## Aim of the task
From the entries that follow, copy exactly the lines beginning at the line holding "agree wherever every" and continuing through the line holding "From stdpp Require Import base".
•••
(** * The streaming-value runtime of the product-list workshop

    A shallow embedding of [useStreamable], [isPromise], [UseStreamable],
    [Stream] and the module-level [promiseCache] (the final listing of the
    workshop text), together with the properties the specification states
    about them.

    JavaScript promises are heap objects with an identity and a one-shot
    state; the cache is a [Map<string, Promise<unknown>>] shared by every
    call.  Both live in an explicit [world] that every operation threads
    through a small state-and-exception monad whose three outcomes are the
    specification's [Ready | Pending | Failed].

    The earlier listings of the workshop (the keyless resolver, the one
    that wraps every value in [Promise.resolve], the boundary written by
    hand, the page) and the sections of the product list are embedded after
    the final one and compared with it. *)

From stdpp Require Import gmap strings list fin_maps.

Open Scope string_scope.

(** ** Values *)

(** A promise is identified by its heap reference. *)
Definition loc := nat.

(** The JavaScript values a [Streamable<T>] can hold.  [VPromise] is an
    instance of the native [Promise] class; [VThenable] is an object that
    has a [then] method but was not built by the [Promise] constructor. *)
Inductive jsval :=
| VUndefined
| VNum (n : Z)
| VStr (s : string)
| VArr (items : list Z)
| VThenable (id : nat)
| VPromise (ref : loc).

(** The three states of a promise. *)
Inductive pstate :=
| PPending
| PFulfilled (v : jsval)
| PRejected (e : jsval).

Definition settled (st : pstate) : bool :=
  match st with PPending => false | _ => true end.

(** The calls the code makes to its collaborators, in program order:
    [console.log], the three [Map] methods, [Promise.resolve] and React's
    [use]. *)
Inductive event :=
| ELog (args : list string)
| EHas (key : string)
| ESet (key : string) (p : loc)
| EGet (key : string)
| EPromiseResolve (v : jsval)
| EUse (v : jsval).

(** ** The shared state *)

Record world := World {
  promises : gmap loc pstate;        (* the promise objects that exist *)
  promiseCache : gmap string loc;    (* const promiseCache = new Map() *)
  trace : list event                 (* collaborator calls made so far *)
}.

(** Module load: an empty [Map], no promise built, nothing called. *)
Definition initial : world := World ∅ ∅ [].

(** A reference that was never allocated behaves as a promise that never
    settles. *)
Definition state_of (w : world) (p : loc) : pstate :=
  default PPending (promises w !! p).

(** ** Outcomes and the monad *)

(** A call returns, suspends on a promise (React's [use] throws it), or
    throws an error. *)
Inductive result (A : Type) :=
| Ready (a : A)
| Pending (handle : loc)
| Failed (error : jsval).
Arguments Ready {A} a.
Arguments Pending {A} handle.
Arguments Failed {A} error.

Definition is_pending {A} (r : result A) : bool :=
  match r with Pending _ => true | _ => false end.

Definition M (A : Type) : Type := world -> result A * world.

Definition ret {A} (a : A) : M A := fun w => (Ready a, w).

Definition throw {A} (e : jsval) : M A := fun w => (Failed e, w).

Definition bind {A B} (m : M A) (k : A -> M B) : M B :=
  fun w =>
    match m w with
    | (Ready a, w') => k a w'
    | (Pending p, w') => (Pending p, w')
    | (Failed e, w') => (Failed e, w')
    end.

Declare Scope js_scope.
Delimit Scope js_scope with js.
Notation "x <- m ;; k" := (bind m (fun x => k))
  (at level 100, m at next level, right associativity) : js_scope.
Notation "m ;; k" := (bind m (fun _ => k))
  (at level 100, right associativity) : js_scope.
Open Scope js_scope.

Definition emit (e : event) : M unit :=
  fun w => (Ready tt, World (promises w) (promiseCache w) (app (trace w) [e])).

(** ** Collaborators *)

Definition console_log (args : list string) : M unit := emit (ELog args).

(** [promiseCache.has(key)] *)
Definition Map_has (key : string) : M bool :=
  emit (EHas key);;
  fun w => (Ready (bool_decide (is_Some (promiseCache w !! key))), w).

(** [promiseCache.set(key, p)] *)
Definition Map_set (key : string) (p : loc) : M unit :=
  emit (ESet key p);;
  fun w => (Ready tt, World (promises w) (<[key := p]> (promiseCache w)) (trace w)).

(** [promiseCache.get(key) as Promise<T>]: the stored promise, or
    [undefined] when the key is absent (the cast changes nothing at run
    time). *)
Definition Map_get (key : string) : M jsval :=
  emit (EGet key);;
  fun w => (Ready (from_option VPromise VUndefined (promiseCache w !! key)), w).

(** [new Promise(...)] in state [st], at a reference not yet in use. *)
Definition alloc (st : pstate) : M loc :=
  fun w =>
    let p := fresh (dom (promises w)) in
    (Ready p, World (<[p := st]> (promises w)) (promiseCache w) (trace w)).

(** [Promise.resolve(v)]: a native promise is returned as it is; a thenable
    gets a new promise that follows it; any other value gets a new promise
    already fulfilled with it. *)
Definition Promise_resolve (v : jsval) : M loc :=
  emit (EPromiseResolve v);;
  match v with
  | VPromise p => ret p
  | VThenable _ => alloc PPending
  | _ => alloc (PFulfilled v)
  end.

(** Modelled from the spec: the host's suspend primitive (React's [use]),
    which is not part of this repository.  Following section 9 of the
    specification, resolution of a promise returns its value when it is
    fulfilled, signals suspension with the promise as handle while it is
    pending, and fails with the rejection's error when it is rejected.
    Anything that is not a promise is refused. *)
Definition outcome (st : pstate) (p : loc) : result jsval :=
  match st with
  | PPending => Pending p
  | PFulfilled x => Ready x
  | PRejected e => Failed e
  end.

Definition use (v : jsval) : M jsval :=
  emit (EUse v);;
  match v with
  | VPromise p => fun w => (outcome (state_of w p) p, w)
  | _ => throw (VStr "An unsupported type was passed to use()")
  end.

(** ** The code *)

(** [value instanceof Promise] *)
Definition isPromise (value : jsval) : bool :=
  match value with VPromise _ => true | _ => false end.

(** The cache step of [useStreamable]:
<<
  if(!promiseCache.has(key)) {
    console.log("first time using streamable", key);
    promiseCache.set(key, Promise.resolve(streamable));
  }
  ... promiseCache.get(key) as Promise<T>
>>
    The factory of the specification's [get_or_create] is
    [() => Promise.resolve(streamable)]. *)
Definition get_or_create (key : string) (streamable : jsval) : M jsval :=
  cached <- Map_has key;;
  (if negb cached then
     console_log ["first time using streamable"; key];;
     p <- Promise_resolve streamable;;
     Map_set key p
   else ret tt);;
  Map_get key.

Definition useStreamable (streamable : jsval) (key : string) : M jsval :=
  console_log ["useStreamable"; key];;
  if negb (isPromise streamable) then ret streamable
  else p <- get_or_create key streamable;; use p.

(** ** Views *)

(** A [React.ReactNode], as far as the boundary is concerned: markup,
    nothing, two siblings, a [<Suspense>] boundary, the element
    [<UseStreamable value queryKey>{children}</UseStreamable>], and markup
    whose render throws.  The last one also stands for what a render
    function that throws hands back: the error leaves the render of the
    enclosing element either way. *)
Inductive node :=
| NNull
| NText (s : string)
| NSeq (a b : node)
| NSuspense (fallback : node) (child : node)
| NUseStreamable (value : jsval) (queryKey : string) (children : jsval -> node)
| NThrow (error : jsval).

(** What ends up on the page. *)
Definition view := list string.

(** The function component [UseStreamable]:
    [return children(useStreamable(value, queryKey))]. *)
Definition UseStreamable (value : jsval) (children : jsval -> node)
    (queryKey : string) : M node :=
  x <- useStreamable value queryKey;; ret (children x).

Record StreamProps := {
  value : jsval;
  fallback : option node;           (* fallback?: React.ReactNode *)
  children : jsval -> node;
  queryKey : string
}.

(** The function component [Stream]. *)
Definition Stream (props : StreamProps) : node :=
  NSuspense (default NNull (fallback props))
    (NUseStreamable (value props) (queryKey props) (children props)).

(** Modelled from the spec: the host rendering engine and its suspend
    boundary, which are not part of this repository.  Rendering an element
    of a function component runs the component and renders what it returns;
    a boundary renders its child and, when that signals suspension, renders
    its fallback instead; an error is not the boundary's to catch. *)
Fixpoint render (n : node) : M view :=
  match n with
  | NNull => ret []
  | NText s => ret [s]
  | NSeq a b => va <- render a;; vb <- render b;; ret (app va vb)
  | NSuspense fb child =>
      fun w =>
        match render child w with
        | (Pending _, w') => render fb w'
        | r => r
        end
  | NUseStreamable v k ch => x <- useStreamable v k;; render (ch x)
  | NThrow e => throw e
  end.

(** ** Sessions *)

(** What happens to the shared state during a session: the producer builds
    a promise, a promise settles, a render attempt calls the resolver, a
    view is rendered. *)
Inductive action :=
| ANewPromise
| AFulfill (p : loc) (v : jsval)
| AReject (p : loc) (e : jsval)
| AResolve (streamable : jsval) (key : string)
| ARender (n : node).

(** Settling is one-shot: only a pending promise changes state. *)
Definition settle (p : loc) (st : pstate) (w : world) : world :=
  match promises w !! p with
  | Some PPending => World (<[p := st]> (promises w)) (promiseCache w) (trace w)
  | _ => w
  end.

Definition step (a : action) (w : world) : world :=
  match a with
  | ANewPromise => snd (alloc PPending w)
  | AFulfill p v => settle p (PFulfilled v) w
  | AReject p e => settle p (PRejected e) w
  | AResolve s k => snd (useStreamable s k w)
  | ARender n => snd (render n w)
  end.

Fixpoint run (acts : list action) (w : world) : world :=
  match acts with
  | [] => w
  | a :: rest => run rest (step a w)
  end.
(** * A shallow embedding of the zombie shooter: engine, entities, director

    The three TypeScript sources are embedded class by class:
    - [engine.ts]   : [Vector2D], [GameEntity], [GameEngine], [InputHandler];
    - [entities.ts] : [Player], [Zombie], [Bullet], [Pickup], [Obstacle];
    - [game.ts]     : [ZombieShooterGame].

    JavaScript numbers are modelled as rationals ([Q]); a decimal literal
    denotes the decimal fraction it is written as, and the four operations
    are exact.  The program computes in binary64, which rounds: the two
    agree wherever every intermediate result is a binary64 number (whole
    numbers and binary fractions of moderate size), and differ by a
    rounding error of some 10^-16 of the result per operation elsewhere.
    An equation between a field and the expression the source assigns to
    it reads the same in both.  A statement that depends on the outcome
    of a comparison of computed numbers is therefore made either for
    inputs on which binary64 is exact, or with a margin that the rounding
    errors cannot bridge.  Objects live in a heap
    and are named by their address, so that the engine's entity list, the
    director's [player] field and every zombie's [target] alias one and the
    same object.  Drawing is modelled by the events it produces, sprites and
    the asset loader are left out. *)

From Stdlib Require Import QArith Qminmax Qround ZArith Lia Lqa Ascii String.
From stdpp Require Import base gmap strings list.

Open Scope Q_scope.

(** ** Numbers *)

(** [a < b] on JavaScript numbers; [a <= b] is [Qle_bool]. *)
Definition Qltb (a b : Q) : bool := negb (Qle_bool b a).

(** The functions of the JavaScript runtime the program calls.  The [n]-th
    call of [Math.random()] returns [Math_random n]. *)
Class JSMath := {
  Math_sqrt : Q -> Q;
  Math_cos : Q -> Q;
  Math_sin : Q -> Q;
  Math_random : nat -> Q
}.

(** An object reference: the address of the object in the heap. *)
Definition ref := nat.

(** ** engine.ts: Vector2D *)

Module Vector2D.

Record t := new { x : Q; y : Q }.

(** [new Vector2D()] *)
Definition zero : t := new 0 0.

Definition add (a b : t) : t := new (x a + x b) (y a + y b).
Definition subtract (a b : t) : t := new (x a - x b) (y a - y b).
Definition multiply (a : t) (scalar : Q) : t := new (x a * scalar) (y a * scalar).

Section WithMath.
Context `{JSMath}.

Definition magnitude (a : t) : Q := Math_sqrt (x a * x a + y a * y a).

Definition normalize (a : t) : t :=
  let mag := magnitude a in
  if Qeq_bool mag 0 then zero else new (x a / mag) (y a / mag).

Definition distance (a b : t) : Q :=
  let dx := x a - x b in
  let dy := y a - y b in
  Math_sqrt (dx * dx + dy * dy).

End WithMath.
End Vector2D.

(** ** engine.ts: GameEntity (the base class) *)

Module GameEntity.

Record t := mk { x : Q; y : Q; width : Q; height : Q; markedForDeletion : bool }.

Definition new (x0 y0 w h : Q) : t := mk x0 y0 w h false.

Definition isMarkedForDeletion (e : t) : bool := markedForDeletion e.
Definition markForDeletion (e : t) : t := mk (x e) (y e) (width e) (height e) true.

Definition set_x (v : Q) (e : t) : t := mk v (y e) (width e) (height e) (markedForDeletion e).
Definition set_y (v : Q) (e : t) : t := mk (x e) v (width e) (height e) (markedForDeletion e).

End GameEntity.

(** ** entities.ts: Bullet *)

Module Bullet.
Ltac silent_tac :=
  repeat first
    [ apply silent_lift
    | apply silent_ret
    | apply silent_bind; [|intros ?]
    | match goal with |- silent (if ?b then _ else _) => destruct b end ].


Lemma getitem2_lacks (config : value) (a b : string) :
  lacks config a b -> exists k, Py.getitem2 config a b = Raise (KeyError k).
Proof.
  intros (d & -> & [H | (x & H & Hb)]); unfold Py.getitem2; simpl; rewrite H;
    simpl; [|rewrite Hb]; eauto.
Qed.











(** ** Replacing [location.source] *)

Lemma get_set_same (k : string) (v : value) (d : dict) :
  Py.get k (Py.set k v d) = Some v.
Proof.
  induction d as [|[k' v'] d IH]; simpl.
  - now rewrite String.eqb_refl.
  - destruct (String.eqb k k') eqn:E; simpl; rewrite E; auto.
Qed.

Lemma get_set_other (k k' : string) (v : value) (d : dict) :
  String.eqb k' k = false -> Py.get k' (Py.set k v d) = Py.get k' d.
Proof.
  intros Hk. induction d as [|[k0 v0] d IH]; simpl.
  - now rewrite Hk.
  - destruct (String.eqb k k0) eqn:E; simpl.
    + apply String.eqb_eq in E. subst k0. now rewrite Hk.
    + now rewrite IH.
Qed.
•••
## Answer below
    agree wherever every intermediate result is a binary64 number (whole
    numbers and binary fractions of moderate size), and differ by a
    rounding error of some 10^-16 of the result per operation elsewhere.
    An equation between a field and the expression the source assigns to
    it reads the same in both.  A statement that depends on the outcome
    of a comparison of computed numbers is therefore made either for
    inputs on which binary64 is exact, or with a margin that the rounding
    errors cannot bridge.  Objects live in a heap
    and are named by their address, so that the engine's entity list, the
    director's [player] field and every zombie's [target] alias one and the
    same object.  Drawing is modelled by the events it produces, sprites and
    the asset loader are left out. *)

From Stdlib Require Import QArith Qminmax Qround ZArith Lia Lqa Ascii String.
From stdpp Require Import base gmap strings list.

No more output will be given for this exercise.